**ACTIVITY:**
Go through the lines below and tally each one holding "those". Write only the total.

**EXCERPTED RECORDS:**
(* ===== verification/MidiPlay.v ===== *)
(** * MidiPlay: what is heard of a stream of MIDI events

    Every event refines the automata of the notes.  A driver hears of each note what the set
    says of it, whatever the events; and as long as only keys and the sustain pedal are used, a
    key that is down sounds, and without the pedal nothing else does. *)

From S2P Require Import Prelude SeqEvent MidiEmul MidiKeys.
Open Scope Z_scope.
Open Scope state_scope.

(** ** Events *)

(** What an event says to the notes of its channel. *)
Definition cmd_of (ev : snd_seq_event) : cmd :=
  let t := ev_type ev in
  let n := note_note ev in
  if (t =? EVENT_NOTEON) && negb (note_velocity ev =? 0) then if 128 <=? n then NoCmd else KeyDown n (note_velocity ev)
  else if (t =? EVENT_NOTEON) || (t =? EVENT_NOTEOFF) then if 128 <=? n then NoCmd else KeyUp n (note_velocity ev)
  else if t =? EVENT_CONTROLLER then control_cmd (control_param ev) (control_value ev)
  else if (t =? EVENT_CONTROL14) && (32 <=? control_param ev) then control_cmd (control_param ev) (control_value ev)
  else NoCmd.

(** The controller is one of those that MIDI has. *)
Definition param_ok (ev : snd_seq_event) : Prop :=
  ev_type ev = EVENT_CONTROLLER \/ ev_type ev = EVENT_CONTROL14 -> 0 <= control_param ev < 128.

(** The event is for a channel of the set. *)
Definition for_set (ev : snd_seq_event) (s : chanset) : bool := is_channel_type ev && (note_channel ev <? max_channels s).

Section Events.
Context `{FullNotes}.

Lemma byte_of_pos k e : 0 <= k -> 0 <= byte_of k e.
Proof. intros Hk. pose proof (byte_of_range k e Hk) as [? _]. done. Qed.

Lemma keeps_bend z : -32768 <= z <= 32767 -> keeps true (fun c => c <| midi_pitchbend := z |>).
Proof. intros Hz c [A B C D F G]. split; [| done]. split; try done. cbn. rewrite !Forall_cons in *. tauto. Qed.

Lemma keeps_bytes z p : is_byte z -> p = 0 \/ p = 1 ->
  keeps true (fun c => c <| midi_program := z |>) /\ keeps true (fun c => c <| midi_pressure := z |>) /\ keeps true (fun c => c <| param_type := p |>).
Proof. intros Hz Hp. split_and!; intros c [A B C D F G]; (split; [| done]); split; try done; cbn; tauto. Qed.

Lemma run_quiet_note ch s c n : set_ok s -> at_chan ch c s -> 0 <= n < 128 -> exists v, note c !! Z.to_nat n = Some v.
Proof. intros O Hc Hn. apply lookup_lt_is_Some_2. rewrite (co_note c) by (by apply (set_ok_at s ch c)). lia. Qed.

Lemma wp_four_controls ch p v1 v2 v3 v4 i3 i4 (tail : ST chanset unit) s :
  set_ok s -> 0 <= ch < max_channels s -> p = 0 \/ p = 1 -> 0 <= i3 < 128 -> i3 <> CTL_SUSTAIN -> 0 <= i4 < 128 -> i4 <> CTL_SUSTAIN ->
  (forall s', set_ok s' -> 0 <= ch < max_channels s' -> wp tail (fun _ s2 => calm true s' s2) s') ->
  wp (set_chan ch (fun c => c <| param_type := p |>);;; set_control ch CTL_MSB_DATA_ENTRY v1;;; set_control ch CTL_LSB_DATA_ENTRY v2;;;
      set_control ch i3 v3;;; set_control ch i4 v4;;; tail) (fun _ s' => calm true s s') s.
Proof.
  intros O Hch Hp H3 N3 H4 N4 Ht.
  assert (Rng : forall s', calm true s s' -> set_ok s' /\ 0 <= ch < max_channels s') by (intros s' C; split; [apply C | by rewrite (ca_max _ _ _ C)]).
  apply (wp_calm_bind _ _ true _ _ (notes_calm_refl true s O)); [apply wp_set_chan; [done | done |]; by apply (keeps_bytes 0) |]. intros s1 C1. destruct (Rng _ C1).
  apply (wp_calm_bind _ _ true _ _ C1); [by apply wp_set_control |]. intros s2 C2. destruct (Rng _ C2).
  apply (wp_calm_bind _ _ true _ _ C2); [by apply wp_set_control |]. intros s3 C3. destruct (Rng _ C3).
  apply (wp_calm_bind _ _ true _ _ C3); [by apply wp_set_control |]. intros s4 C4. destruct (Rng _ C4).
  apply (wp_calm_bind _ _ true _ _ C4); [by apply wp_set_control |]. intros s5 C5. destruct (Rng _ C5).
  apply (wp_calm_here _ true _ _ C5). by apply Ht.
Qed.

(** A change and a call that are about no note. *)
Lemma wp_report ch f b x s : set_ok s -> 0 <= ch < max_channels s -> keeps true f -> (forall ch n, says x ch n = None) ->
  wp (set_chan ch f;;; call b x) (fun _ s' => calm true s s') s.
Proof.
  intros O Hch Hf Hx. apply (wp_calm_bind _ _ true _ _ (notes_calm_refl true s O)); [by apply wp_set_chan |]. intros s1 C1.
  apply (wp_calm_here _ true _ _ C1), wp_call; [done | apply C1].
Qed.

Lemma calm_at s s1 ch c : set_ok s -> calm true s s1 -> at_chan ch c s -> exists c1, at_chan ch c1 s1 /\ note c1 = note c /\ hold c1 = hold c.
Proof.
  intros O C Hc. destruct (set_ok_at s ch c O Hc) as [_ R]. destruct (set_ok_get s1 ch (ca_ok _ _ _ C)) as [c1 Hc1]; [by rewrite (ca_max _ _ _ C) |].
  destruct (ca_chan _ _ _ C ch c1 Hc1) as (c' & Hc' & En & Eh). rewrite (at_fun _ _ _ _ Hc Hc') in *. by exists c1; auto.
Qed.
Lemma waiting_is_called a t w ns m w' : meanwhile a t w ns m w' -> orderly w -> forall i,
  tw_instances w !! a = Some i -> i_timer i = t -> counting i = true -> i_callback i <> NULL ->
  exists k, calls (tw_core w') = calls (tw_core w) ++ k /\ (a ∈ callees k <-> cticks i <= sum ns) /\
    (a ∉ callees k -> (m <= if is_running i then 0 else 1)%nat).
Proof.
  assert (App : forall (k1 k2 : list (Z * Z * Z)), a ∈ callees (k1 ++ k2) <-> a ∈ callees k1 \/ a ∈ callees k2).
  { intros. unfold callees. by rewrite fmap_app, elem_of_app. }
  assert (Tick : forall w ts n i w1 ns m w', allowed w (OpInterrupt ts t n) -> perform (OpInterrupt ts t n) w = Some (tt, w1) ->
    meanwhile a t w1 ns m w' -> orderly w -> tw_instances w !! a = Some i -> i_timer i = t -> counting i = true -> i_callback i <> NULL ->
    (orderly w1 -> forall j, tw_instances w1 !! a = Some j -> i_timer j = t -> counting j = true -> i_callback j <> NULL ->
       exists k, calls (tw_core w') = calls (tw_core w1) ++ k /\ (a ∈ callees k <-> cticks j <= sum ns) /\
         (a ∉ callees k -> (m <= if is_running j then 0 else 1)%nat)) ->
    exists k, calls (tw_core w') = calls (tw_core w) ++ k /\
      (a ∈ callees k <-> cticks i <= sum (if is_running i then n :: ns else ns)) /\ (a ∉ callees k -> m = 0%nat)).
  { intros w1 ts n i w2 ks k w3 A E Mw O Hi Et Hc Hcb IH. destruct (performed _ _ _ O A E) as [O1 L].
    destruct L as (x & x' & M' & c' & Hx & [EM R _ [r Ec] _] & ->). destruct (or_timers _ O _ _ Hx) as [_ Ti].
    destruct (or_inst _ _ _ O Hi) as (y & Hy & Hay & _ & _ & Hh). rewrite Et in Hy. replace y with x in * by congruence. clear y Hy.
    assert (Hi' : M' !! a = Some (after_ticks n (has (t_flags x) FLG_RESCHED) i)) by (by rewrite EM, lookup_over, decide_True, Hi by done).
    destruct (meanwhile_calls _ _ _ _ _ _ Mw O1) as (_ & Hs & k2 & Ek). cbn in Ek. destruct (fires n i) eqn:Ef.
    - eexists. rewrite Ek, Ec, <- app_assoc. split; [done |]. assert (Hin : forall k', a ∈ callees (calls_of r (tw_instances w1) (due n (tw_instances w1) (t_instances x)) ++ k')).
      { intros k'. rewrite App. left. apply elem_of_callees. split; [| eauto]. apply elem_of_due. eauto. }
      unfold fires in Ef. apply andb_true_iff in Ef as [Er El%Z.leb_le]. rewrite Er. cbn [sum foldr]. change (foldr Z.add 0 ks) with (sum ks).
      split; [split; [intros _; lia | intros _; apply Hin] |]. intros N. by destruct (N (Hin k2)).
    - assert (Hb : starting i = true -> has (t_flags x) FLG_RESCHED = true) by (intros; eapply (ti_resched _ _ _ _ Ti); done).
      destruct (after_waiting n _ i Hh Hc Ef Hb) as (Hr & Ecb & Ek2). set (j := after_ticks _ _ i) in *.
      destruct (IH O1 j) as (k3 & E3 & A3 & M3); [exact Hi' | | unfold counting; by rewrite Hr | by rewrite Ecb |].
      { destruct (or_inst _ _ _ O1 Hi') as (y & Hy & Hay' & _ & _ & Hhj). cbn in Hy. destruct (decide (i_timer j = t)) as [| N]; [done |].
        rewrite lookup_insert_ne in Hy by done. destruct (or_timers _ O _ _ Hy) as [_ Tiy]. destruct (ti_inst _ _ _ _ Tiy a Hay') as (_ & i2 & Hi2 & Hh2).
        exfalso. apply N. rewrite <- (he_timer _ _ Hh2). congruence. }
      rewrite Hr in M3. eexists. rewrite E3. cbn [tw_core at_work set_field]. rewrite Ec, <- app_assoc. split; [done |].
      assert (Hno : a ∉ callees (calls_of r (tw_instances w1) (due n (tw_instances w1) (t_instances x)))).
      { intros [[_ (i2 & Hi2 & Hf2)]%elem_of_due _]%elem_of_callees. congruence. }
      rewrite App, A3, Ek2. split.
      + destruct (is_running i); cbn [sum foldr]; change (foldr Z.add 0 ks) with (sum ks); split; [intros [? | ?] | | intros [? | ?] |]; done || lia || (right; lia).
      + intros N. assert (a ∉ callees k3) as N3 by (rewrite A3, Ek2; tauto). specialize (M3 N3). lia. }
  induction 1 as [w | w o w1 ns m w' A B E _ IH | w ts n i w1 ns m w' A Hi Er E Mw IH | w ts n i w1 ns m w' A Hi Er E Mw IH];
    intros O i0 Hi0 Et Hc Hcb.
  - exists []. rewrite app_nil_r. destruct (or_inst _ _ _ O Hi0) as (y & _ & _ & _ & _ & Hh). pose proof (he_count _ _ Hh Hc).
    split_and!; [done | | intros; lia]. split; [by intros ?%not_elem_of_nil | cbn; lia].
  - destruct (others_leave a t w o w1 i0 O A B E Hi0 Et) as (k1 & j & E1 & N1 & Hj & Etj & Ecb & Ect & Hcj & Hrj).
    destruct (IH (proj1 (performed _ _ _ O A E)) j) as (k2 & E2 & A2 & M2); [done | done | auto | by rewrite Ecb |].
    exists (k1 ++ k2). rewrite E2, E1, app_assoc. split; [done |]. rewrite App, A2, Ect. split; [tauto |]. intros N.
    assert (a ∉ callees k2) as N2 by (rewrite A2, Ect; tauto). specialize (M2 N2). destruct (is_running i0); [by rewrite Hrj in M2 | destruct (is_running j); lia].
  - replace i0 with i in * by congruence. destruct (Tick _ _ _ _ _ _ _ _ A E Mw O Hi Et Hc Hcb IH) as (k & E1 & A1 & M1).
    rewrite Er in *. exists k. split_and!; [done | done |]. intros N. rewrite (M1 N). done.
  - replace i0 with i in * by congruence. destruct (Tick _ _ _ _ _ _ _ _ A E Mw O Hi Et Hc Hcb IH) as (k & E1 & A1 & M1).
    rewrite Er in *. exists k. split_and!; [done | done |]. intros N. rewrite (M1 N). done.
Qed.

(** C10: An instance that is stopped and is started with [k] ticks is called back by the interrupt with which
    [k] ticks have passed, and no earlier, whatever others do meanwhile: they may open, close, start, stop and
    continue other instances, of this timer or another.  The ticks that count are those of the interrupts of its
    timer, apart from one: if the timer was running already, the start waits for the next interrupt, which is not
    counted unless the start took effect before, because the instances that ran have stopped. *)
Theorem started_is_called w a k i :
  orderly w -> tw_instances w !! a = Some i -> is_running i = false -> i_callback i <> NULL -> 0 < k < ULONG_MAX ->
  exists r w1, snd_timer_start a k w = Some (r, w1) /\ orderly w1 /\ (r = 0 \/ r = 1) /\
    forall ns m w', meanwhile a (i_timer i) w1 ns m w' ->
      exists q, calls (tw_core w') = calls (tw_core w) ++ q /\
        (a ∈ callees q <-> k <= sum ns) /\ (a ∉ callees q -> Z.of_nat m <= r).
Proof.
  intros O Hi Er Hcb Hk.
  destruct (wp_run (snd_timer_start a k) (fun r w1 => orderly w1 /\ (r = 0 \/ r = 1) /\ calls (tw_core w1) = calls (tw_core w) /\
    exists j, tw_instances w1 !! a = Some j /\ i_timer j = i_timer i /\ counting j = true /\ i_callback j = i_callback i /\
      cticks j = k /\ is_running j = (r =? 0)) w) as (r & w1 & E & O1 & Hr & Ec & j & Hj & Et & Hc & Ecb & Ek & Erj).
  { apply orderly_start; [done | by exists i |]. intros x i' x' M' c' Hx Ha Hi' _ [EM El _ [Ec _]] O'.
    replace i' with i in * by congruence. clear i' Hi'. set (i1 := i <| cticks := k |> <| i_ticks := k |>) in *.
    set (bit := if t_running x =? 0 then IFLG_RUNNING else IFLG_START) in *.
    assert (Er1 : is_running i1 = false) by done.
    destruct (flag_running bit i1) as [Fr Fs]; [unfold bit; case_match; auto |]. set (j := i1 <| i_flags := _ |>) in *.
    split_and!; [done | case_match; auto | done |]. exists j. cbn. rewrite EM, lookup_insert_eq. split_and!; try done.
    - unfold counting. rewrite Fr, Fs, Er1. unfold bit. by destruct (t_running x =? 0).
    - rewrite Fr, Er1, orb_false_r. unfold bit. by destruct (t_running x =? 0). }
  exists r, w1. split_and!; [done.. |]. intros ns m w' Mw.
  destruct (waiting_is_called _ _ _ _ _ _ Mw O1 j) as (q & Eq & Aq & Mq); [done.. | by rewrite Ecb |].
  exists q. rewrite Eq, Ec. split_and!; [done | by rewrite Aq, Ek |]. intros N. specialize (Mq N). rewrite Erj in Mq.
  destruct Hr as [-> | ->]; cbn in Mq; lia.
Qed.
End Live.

**EXERCISE RESPONSE:**
2